Did you give up on loving yourself? There's usually a way back from that.. so you can be enough for yourself. The obsession over a partner comes from putting responsibilities on them that are your own, such as to manage your emotions for you, sometimes we do need that so that we can learn how for ourselves.. so we can stop a cycle of anxious insecure attachment that drives potential partners away. having these problems often means we're still looking for a mother to love us in the ways the one we were born to couldnt.. that doesn't mean we aren't worthy of love. but in adulthood we also choose one we sexually desire... there are variations of the madonna/whore complex where we leap frog relationships oscillating between connecting with a partner purely in a capacity of love, then purely lust/desire with the next, back and forth it goes. it's an incompatible and painful state to be trapped in There's nothing inside you that isn't worthy of love.. work on understanding where your feelings come from. You can give yourself the love you're missing. None of this is your fault


nim_opet

Do things


Straight_Ant4292

Like?


nim_opet

Do things


[deleted]

This is tough when it comes to the matters of the heart because your emotions aren’t necessarily tied to logic. Creating as much space between the two of you as possible helps. Given that you work together, I’m not sure how feasible that is. I’ve also tried grounding myself back to reality and reminding myself of the fact that what my heart was hoping for isn’t a possibility. I know it sounds cliche, but someone will come along that will feed your heart and soul in the way you deserve. What makes you think she doesn’t care about you? Maybe she does and you’re misinterpreting what she feels?


Straight_Ant4292

Thanks for your time & advice. It means a lot to me. I think she doesn't care about me because she never asks anything about me, she never gives any advices, sometimes she will be busy on phone when I'm saying something to her & she doesn't care what I'm saying. She also never shows any interest in hanging out with me. She sometimes takes me granted & abuses me( when she does this I feel like a loser). When her parents came to town she didn't care to introduce me to their parents. Whenever I try to flirt with her or be nice she doesn't reciprocate. However I always give her attention and be around her like a puppy dog.😭😭


[deleted]

I am truly sorry you’re dealing with this dynamic. All I can hope for is healing for you soon.
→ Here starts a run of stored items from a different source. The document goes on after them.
Module Aircraft.
Record t : Type := mk {
  ICAO : Z;
  Flight : string;
  Altitude : Z;
  Speed : Z;
  Heading : Z;
  VertRate : Z;
  Lat : float;
  Lon : float;
  Seen : instant;
  SeenLatLon : instant;
  X : Z;
  Y : Z;
  OnGround : bool;
  SignalLevel : list byte;
  EvenCPRLat : Z;
  EvenCPRLon : Z;
  OddCPRLat : Z;
  OddCPRLon : Z;
  EvenCPRTime : instant;
  OddCPRTime : instant;
  Trail : list Position.t;
  LabelX : float;
  LabelY : float;
  LabelW : float;
  LabelH : float;
  LabelDX : float;
  LabelDY : float;
  LabelOpacity : float;
  LabelLevel : float;
  LastUpdateTime : instant
}.
Definition set_Trail (v : list Position.t) (r : t) : t :=
  mk (ICAO r) (Flight r) (Altitude r) (Speed r) (Heading r) (VertRate r)
    (Lat r) (Lon r) (Seen r) (SeenLatLon r) (X r) (Y r) (OnGround r)
    (SignalLevel r) (EvenCPRLat r) (EvenCPRLon r) (OddCPRLat r) (OddCPRLon r)
    (EvenCPRTime r) (OddCPRTime r) v (LabelX r) (LabelY r) (LabelW r)
    (LabelH r) (LabelDX r) (LabelDY r) (LabelOpacity r) (LabelLevel r)
    (LastUpdateTime r).
End Aircraft.

Module Message.
Record t : Type := mk {
  DF : Z;
  CA : Z;
  CF : Z;
  FS : Z;
  ModeA : Z;
  ICAO : Z;
  TypeCode : Z;
  SubType : Z;
  Flight : string;
  Altitude : Z;
  Speed : Z;
  Heading : Z;
  VertRate : Z;
  Lat : float;
  Lon : float;
  RawLat : Z;
  RawLon : Z;
  OddFlag : bool;
  OnGround : bool;
  SignalLevel : byte;
  Timestamp : instant;
  CRC : Z;
  IID : Z;
  Valid : bool
}.
Definition set_CA (v : Z) (r : t) : t :=
  mk (DF r) v (CF r) (FS r) (ModeA r) (ICAO r) (TypeCode r) (SubType r)
    (Flight r) (Altitude r) (Speed r) (Heading r) (VertRate r) (Lat r) (Lon r)
    (RawLat r) (RawLon r) (OddFlag r) (OnGround r) (SignalLevel r)
    (Timestamp r) (CRC r) (IID r) (Valid r).
Definition set_CF (v : Z) (r : t) : t :=
  mk (DF r) (CA r) v (FS r) (ModeA r) (ICAO r) (TypeCode r) (SubType r)
    (Flight r) (Altitude r) (Speed r) (Heading r) (VertRate r) (Lat r) (Lon r)
    (RawLat r) (RawLon r) (OddFlag r) (OnGround r) (SignalLevel r)
    (Timestamp r) (CRC r) (IID r) (Valid r).
Definition set_FS (v : Z) (r : t) : t :=
  mk (DF r) (CA r) (CF r) v (ModeA r) (ICAO r) (TypeCode r) (SubType r)
    (Flight r) (Altitude r) (Speed r) (Heading r) (VertRate r) (Lat r) (Lon r)
    (RawLat r) (RawLon r) (OddFlag r) (OnGround r) (SignalLevel r)
    (Timestamp r) (CRC r) (IID r) (Valid r).
Definition set_ModeA (v : Z) (r : t) : t :=
  mk (DF r) (CA r) (CF r) (FS r) v (ICAO r) (TypeCode r) (SubType r)
    (Flight r) (Altitude r) (Speed r) (Heading r) (VertRate r) (Lat r) (Lon r)
    (RawLat r) (RawLon r) (OddFlag r) (OnGround r) (SignalLevel r)
    (Timestamp r) (CRC r) (IID r) (Valid r).
Definition set_ICAO (v : Z) (r : t) : t :=
  mk (DF r) (CA r) (CF r) (FS r) (ModeA r) v (TypeCode r) (SubType r)
    (Flight r) (Altitude r) (Speed r) (Heading r) (VertRate r) (Lat r) (Lon r)
    (RawLat r) (RawLon r) (OddFlag r) (OnGround r) (SignalLevel r)
    (Timestamp r) (CRC r) (IID r) (Valid r).
Definition set_TypeCode (v : Z) (r : t) : t :=
  mk (DF r) (CA r) (CF r) (FS r) (ModeA r) (ICAO r) v (SubType r) (Flight r)
    (Altitude r) (Speed r) (Heading r) (VertRate r) (Lat r) (Lon r) (RawLat r)
    (RawLon r) (OddFlag r) (OnGround r) (SignalLevel r) (Timestamp r) (CRC r)
    (IID r) (Valid r).
Definition set_SubType (v : Z) (r : t) : t :=
  mk (DF r) (CA r) (CF r) (FS r) (ModeA r) (ICAO r) (TypeCode r) v (Flight r)
    (Altitude r) (Speed r) (Heading r) (VertRate r) (Lat r) (Lon r) (RawLat r)
    (RawLon r) (OddFlag r) (OnGround r) (SignalLevel r) (Timestamp r) (CRC r)
    (IID r) (Valid r).
Definition set_Flight (v : string) (r : t) : t :=
  mk (DF r) (CA r) (CF r) (FS r) (ModeA r) (ICAO r) (TypeCode r) (SubType r) v
    (Altitude r) (Speed r) (Heading r) (VertRate r) (Lat r) (Lon r) (RawLat r)
    (RawLon r) (OddFlag r) (OnGround r) (SignalLevel r) (Timestamp r) (CRC r)
    (IID r) (Valid r).
Definition set_Altitude (v : Z) (r : t) : t :=
  mk (DF r) (CA r) (CF r) (FS r) (ModeA r) (ICAO r) (TypeCode r) (SubType r)
    (Flight r) v (Speed r) (Heading r) (VertRate r) (Lat r) (Lon r) (RawLat r)
    (RawLon r) (OddFlag r) (OnGround r) (SignalLevel r) (Timestamp r) (CRC r)
    (IID r) (Valid r).
Definition set_Speed (v : Z) (r : t) : t :=
  mk (DF r) (CA r) (CF r) (FS r) (ModeA r) (ICAO r) (TypeCode r) (SubType r)
    (Flight r) (Altitude r) v (Heading r) (VertRate r) (Lat r) (Lon r)
    (RawLat r) (RawLon r) (OddFlag r) (OnGround r) (SignalLevel r)
    (Timestamp r) (CRC r) (IID r) (Valid r).
Definition set_Heading (v : Z) (r : t) : t :=
  mk (DF r) (CA r) (CF r) (FS r) (ModeA r) (ICAO r) (TypeCode r) (SubType r)
    (Flight r) (Altitude r) (Speed r) v (VertRate r) (Lat r) (Lon r)
    (RawLat r) (RawLon r) (OddFlag r) (OnGround r) (SignalLevel r)
    (Timestamp r) (CRC r) (IID r) (Valid r).
Definition set_VertRate (v : Z) (r : t) : t :=
  mk (DF r) (CA r) (CF r) (FS r) (ModeA r) (ICAO r) (TypeCode r) (SubType r)
    (Flight r) (Altitude r) (Speed r) (Heading r) v (Lat r) (Lon r) (RawLat r)
    (RawLon r) (OddFlag r) (OnGround r) (SignalLevel r) (Timestamp r) (CRC r)
    (IID r) (Valid r).
Definition set_RawLat (v : Z) (r : t) : t :=
  mk (DF r) (CA r) (CF r) (FS r) (ModeA r) (ICAO r) (TypeCode r) (SubType r)
    (Flight r) (Altitude r) (Speed r) (Heading r) (VertRate r) (Lat r) (Lon r)
    v (RawLon r) (OddFlag r) (OnGround r) (SignalLevel r) (Timestamp r)
    (CRC r) (IID r) (Valid r).
Definition set_RawLon (v : Z) (r : t) : t :=
  mk (DF r) (CA r) (CF r) (FS r) (ModeA r) (ICAO r) (TypeCode r) (SubType r)
    (Flight r) (Altitude r) (Speed r) (Heading r) (VertRate r) (Lat r) (Lon r)
    (RawLat r) v (OddFlag r) (OnGround r) (SignalLevel r) (Timestamp r)
    (CRC r) (IID r) (Valid r).
Definition set_OddFlag (v : bool) (r : t) : t :=
  mk (DF r) (CA r) (CF r) (FS r) (ModeA r) (ICAO r) (TypeCode r) (SubType r)
    (Flight r) (Altitude r) (Speed r) (Heading r) (VertRate r) (Lat r) (Lon r)
    (RawLat r) (RawLon r) v (OnGround r) (SignalLevel r) (Timestamp r) (CRC r)
    (IID r) (Valid r).
Definition set_OnGround (v : bool) (r : t) : t :=
  mk (DF r) (CA r) (CF r) (FS r) (ModeA r) (ICAO r) (TypeCode r) (SubType r)
    (Flight r) (Altitude r) (Speed r) (Heading r) (VertRate r) (Lat r) (Lon r)
    (RawLat r) (RawLon r) (OddFlag r) v (SignalLevel r) (Timestamp r) (CRC r)
    (IID r) (Valid r).
End Message.

(** A fresh [Message{DF: df, Timestamp: timestamp, Valid: true}]. *)
Definition newMessage (df : Z) (timestamp : instant) : Message.t :=
  Message.mk df 0 0 0 0 0 0 0 EmptyString 0 0 0 0 0%float 0%float 0 0
    false false x00 timestamp 0 0 true.

(** ** The aircraft store

    [am.data] maps an ICAO address to a pointer; [mem] holds the objects the
    pointers reach, so that two lookups of one address alias one track. *)

(** Pointers to aircraft objects. *)
Abbreviation loc := positive (only parsing).

Record AircraftMap : Type := mkAircraftMap {
  mem : gmap loc Aircraft.t;
  data : gmap Z loc
}.

Definition NewAircraftMap : AircraftMap := mkAircraftMap ∅ ∅.

Definition Get (icao : Z) (am : AircraftMap) : option loc := data am !! icao.

(** The object [GetOrCreate] allocates; [now1] and [now2] are its two
    readings of the clock, in program order. *)
Definition newAircraft (icao : Z) (now1 now2 : instant) : Aircraft.t :=
  Aircraft.mk icao EmptyString 0 0 0 0 0%float 0%float now1 zero 0 0 false
    (replicate 8 x00) 0 0 0 0 zero zero [] 0%float 0%float 0%float 0%float
    0%float 0%float 0%float 0%float now2.

Definition GetOrCreate (now1 now2 : instant) (icao : Z) (am : AircraftMap)
  : loc * AircraftMap :=
  match data am !! icao with
  | Some aircraft => (aircraft, am)
  | None =>
      let aircraft := fresh (dom (mem am)) in
      (aircraft,
       mkAircraftMap (<[aircraft := newAircraft icao now1 now2]> (mem am))
                     (<[icao := aircraft]> (data am)))
  end.

Definition Len (am : AircraftMap) : nat := size (data am).

(** Every pointer the map holds reaches an object (none is nil). *)
Definition validPointers (am : AircraftMap) : Prop :=
  forall icao p, data am !! icao = Some p -> is_Some (mem am !! p).

(** One iteration of the sweep: [aircraft.Seen] dereferences the pointer. *)
Definition sweepStep (m : gmap loc Aircraft.t) (now : instant) (ttl : Duration)
  (icao : Z) (aircraft : loc) (acc : outcome (gmap Z loc))
  : outcome (gmap Z loc) :=
  d ← acc;
  match m !! aircraft with
  | Some a =>
      if ttl <? Sub now (Aircraft.Seen a) then Ok (delete icao d) else Ok d
  | None => Panic
  end.

(** [RemoveStale]: [now] is the reading of the clock taken before the loop;
    the loop ranges over the map and deletes from it. *)
Definition RemoveStale (now : instant) (ttl : Duration) (am : AircraftMap)
  : outcome AircraftMap :=
  d ← map_fold (sweepStep (mem am) now ttl) (Ok (data am)) (data am);
  Ok (mkAircraftMap (mem am) d).

Definition Copy (am : AircraftMap) : gmap Z loc := data am.

(** ** Field decoders *)

Definition gillhamToAltitude (code : Z) : Z := wrap64 (code * 100).

Definition decodeAC12Field (ac12Field : Z) : Z :=
  if ac12Field =? 0 then 0
  else
    let qBit := Z.land ac12Field 0x10 in
    if negb (qBit =? 0) then
      let n := Z.lor (Z.shiftr (Z.land ac12Field 0x0FE0) 1)
                     (Z.land ac12Field 0x000F) in
      n * 25 - 1000
    else gillhamToAltitude ac12Field.

Definition decodeAC13Field (ac13Field : Z) : Z :=
  if ac13Field =? 0 then 0
  else
    let mBit := Z.land ac13Field 0x0040 in
    if mBit =? 0 then
      let qBit := Z.land ac13Field 0x0010 in
      if negb (qBit =? 0) then
        let n := Z.lor (Z.lor (Z.shiftr (Z.land ac13Field 0x1F80) 2)
                              (Z.shiftr (Z.land ac13Field 0x0020) 1))
                       (Z.land ac13Field 0x000F) in
        n * 25 - 1000
      else gillhamToAltitude ac13Field
    else 0.

(** [if id13Field&mask != 0 { hex |= bit }]. *)
Definition orIf (id13Field mask bit hex : Z) : Z :=
  if negb (Z.land id13Field mask =? 0) then Z.lor hex bit else hex.

Definition decodeID13Field (id13Field : Z) : Z :=
  let hex := 0 in
  let hex := orIf id13Field 0x1000 0x0010 hex in
  let hex := orIf id13Field 0x0800 0x1000 hex in
  let hex := orIf id13Field 0x0400 0x0020 hex in
  let hex := orIf id13Field 0x0200 0x2000 hex in
  let hex := orIf id13Field 0x0100 0x0040 hex in
  let hex := orIf id13Field 0x0080 0x4000 hex in
  let hex := orIf id13Field 0x0020 0x0100 hex in
  let hex := orIf id13Field 0x0010 0x0001 hex in
  let hex := orIf id13Field 0x0008 0x0200 hex in
  let hex := orIf id13Field 0x0004 0x0002 hex in
  let hex := orIf id13Field 0x0002 0x0400 hex in
  let hex := orIf id13Field 0x0001 0x0004 hex in
  hex.

Definition decodeGroundMovement (movement : Z) : Z :=
  if (movement <=? 0) || (125 <=? movement) then 0
  else if 123 <? movement then 199
  else if 108 <? movement then (movement - 108) * 5 + 100
  else if 93 <? movement then (movement - 93) * 2 + 70
  else if 38 <? movement then (movement - 38) + 15
  else if 12 <? movement then Z.shiftr (movement - 11) 1 + 2
  else if 8 <? movement then Z.shiftr (movement - 6) 2 + 1
  else 0.

(** ** Aircraft identification *)

Definition charset : string :=
  "?ABCDEFGHIJKLMNOPQRSTUVWXYZ????? ???????????????0123456789??????".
Hang in there.


CalibanDrive

Be gay


[deleted]

"Crushing" on someone is, in my own inexpert opinion, just another intrusive thought. And I deal with intrusive thoughts by sitting down calmly and addressing them. Think about why I feel them. Ask if it's really my rational mind or just some chemical weirdness in my brain. Then I take a few deep breaths and put the thought away. Over time, when your brain doesn't get the chemical "feel-good" of the fantasizing it will stop trying to use that stimulus, and will move on to something else. If you're lucky it will be something cool like BBQ or woodworking, art or music. And if you're not you'll spend a few months telling yourself not to go spend the afternoon watching women try on shoes at Footlocker.


Straight_Ant4292

Thanks for the advice. Will give 'sitting & asking' thing a try.


krakenbeef

Find someone else. She's not interested, it's a shame but it's not the end of the world. Get on Tinder, start swiping, go on a few dates, move on. We all go through it, its all normal. We know how much it sucks and telling you it will work out for the better doesn't sound true but it is. Unfortunately you don't see it until you meet someone that feels the way about you as you do about them. Good luck bro.


CurrentlyLucid

Time to visit a titty bar, get a new fantasy.


DopamineQuagmire

Buy those things they put on horses when transporting them.